Persistent worries over its 300bn euro ($419bn; £259bn) debt has weighed on the European single currency.

The euro traded at $1.3436 in late morning, its lowest since May 2009, before strengthening to $1.3606.

The pound was lower for a sixth day, down 0.3% to $1.4958 following concerns over a possible hung parliament.

Investors are concerned that a hung parliament would make it difficult for any government to deal decisively with the UK's high level of debt.

The euro was up 0.6% against the pound, at 90.76 pence.

The UK - and eurozone members such as Greece and Spain - have borrowed heavily, making financial markets more nervous about their ability to pay.

European Commission President Jose Manuel Barroso told Austrian newspaper Kurier that European Union (EU) governments need to be more disciplined over their public finances.

"Every euro spent to finance the debt cannot be used for schools, hospitals or innovation," Mr Barroso said.

Mr Barroso also told Austrian newspaper Kurier that European Union (EU) governments need to be more disciplined over their public finances.

Bail-out concerns

A wobble such as sterling went through on Monday is not the major event. The "chartist" faction in the markets, which believes graphs have their own logic, point to the "psychological" nature of $1.50, and believe once sterling decisively breaches this it has a long way to fall before it bounces. We will see
Paul Mason, Newsnight

Greece is moving ahead with efforts to trim its vast budget deficit, as it struggles to sort out its finances.

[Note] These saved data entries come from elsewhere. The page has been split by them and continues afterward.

(** * httpc: client-side HTTP middleware chains

    A shallow embedding of package [httpc] (the wrappers [Client] and
    [RoundTripper], chain composition, and the built-in middlewares) together
    with the properties its specification states about them.

    Go values are modelled as follows.
    - A [*http.Request] is a location in a store of request structs; the URL
      and the header map of a request are themselves references into stores,
      so that a shallow copy of a request shares both with the original.
    - A [DoerFunc] is a function from a request pointer and the current world
      to an outcome and the next world.  An outcome is either a normal return
      of a response and an error, or a panic in flight.
    - A [MiddlewareFunc] is an optional transformer of [DoerFunc]s; [None] is
      the nil function value.
    - Time is a clock in the world; contexts carry absolute deadlines. *)

From Stdlib Require Import ZArith Ascii String.
From stdpp Require Import gmap strings list fin_maps.

Local Open Scope string_scope.
Local Open Scope list_scope.
Local Open Scope Z_scope.

(** ** Errors and dynamic values *)

(** [error] holds the error values this package can see: values made by
    [errors.New] (pointers, compared by address, here an allocation id),
    [context.DeadlineExceeded] (a comparable empty struct) and [*PanicError].
    [any] holds non-nil dynamic values; a panic always carries one, because
    the runtime turns [panic(nil)] into a [*runtime.PanicNilError]. *)
Inductive error : Type :=
| errorString (id : positive) (msg : string)
| deadlineExceededError
| PanicErrorPtr (Recovered : any) (Stack : string)
with any : Type :=
| AnyString (s : string)
| AnyInt (z : Z)
| AnyError (e : error)
| AnyRuntimeError (msg : string).

Fixpoint error_eq_dec (x y : error) {struct x} : {x = y} + {x <> y}
with any_eq_dec (x y : any) {struct x} : {x = y} + {x <> y}.
Proof.
  - decide equality;
      first [apply String.string_dec | apply Pos.eq_dec | apply any_eq_dec].
  - decide equality;
      first [apply String.string_dec | apply Z.eq_dec | apply error_eq_dec].
Defined.

#[global] Instance error_eq_decision : EqDecision error := error_eq_dec.
#[global] Instance any_eq_decision : EqDecision any := any_eq_dec.

(** The package-level sentinels, and the two errors of package [context]. *)
Definition ErrPanicRecovered : error := errorString 1 "panic recovered".
Definition ErrInsecureScheme : error := errorString 2 "insecure scheme".
Definition Canceled : error := errorString 3 "context canceled".
Definition DeadlineExceeded : error := deadlineExceededError.

(** [PanicError.Is] and [errors.Is].  None of the errors above has an
    [Unwrap] method, so [errors.Is] compares and then asks the error's own
    [Is] method, which only [*PanicError] has.  That method calls [errors.Is]
    again on its argument, hence the fuel: three rounds reach every case.
    Two [*PanicError] values are compared by content here and by address in
    Go; the answer is the same, for the [Is] method of one matches any
    other. *)
Fixpoint errors_Is_fuel (fuel : nat) (err target : error) : bool :=
  match fuel with
  | O => false
  | S fuel' =>
      if decide (err = target) then true
      else match err with
           | PanicErrorPtr _ _ => errors_Is_fuel fuel' target ErrPanicRecovered
           | _ => false
           end
  end.

Definition errors_Is (err target : error) : bool := errors_Is_fuel 3 err target.

(** ** Contexts *)

(** A context is the background context or a timer context derived from a
    parent.  The links are immutable; whether a context's [CancelFunc] has
    been called, and when, is state of the world, keyed by the context's id. *)
Inductive Context : Type :=
| backgroundCtx
| timerCtx (parent : Context) (id : positive) (deadline : Z).

(** ** Requests, responses, the world *)

Record URL : Type := mkURL {
  Scheme : string;
  Host : string;
  Path : string;
  RawPath : string;
  RawQuery : string;
  Fragment : string;
}.

Record Request : Type := mkRequest {
  Method : string;
  req_URL : option positive;
  req_Header : option positive;
  req_ctx : option Context;
}.

(** A response body is a reader.  [ctxBody] is a reader that blocks for
    [delay] before it yields its data and gives up with the context's error
    when the context is done first; [nopBody] yields its data at once. *)
Inductive ReadCloser : Type :=
| nopBody (data : string)
| ctxBody (ctx : Context) (delay : Z) (data : string).

Record Response : Type := mkResponse {
  StatusCode : Z;
  Body : option ReadCloser;
}.

Record World : Type := mkWorld {
  requests : gmap positive Request;
  urls : gmap positive URL;
  headers : gmap positive (gmap string (list string));
  cancels : gmap positive (option Z);
  now : Z;
  stdout : list string;
}.

Definition set_requests (f : gmap positive Request -> gmap positive Request)
    (w : World) : World :=
  mkWorld (f (requests w)) (urls w) (headers w) (cancels w) (now w) (stdout w).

But the proposed austerity measures - such as freezing public sector pay, raising taxes and changing the pension system - have provoked huge street protests.

Greece has pledged to reduce its deficit from 12.7% - more than four times eurozone rules - to 8.7% during 2010.

Greece's Prime Minister George Papandreou is due to visit German Chancellor Angela Merkel in Berlin on Friday, in what could be a key meeting to decide what, if any, Europe-wide assistance Greece receives.

She said again on Sunday that Greece had to sort out its own problems.

"We have a contract which rules out the possibility of bailing out other nations," said Ms Merkel.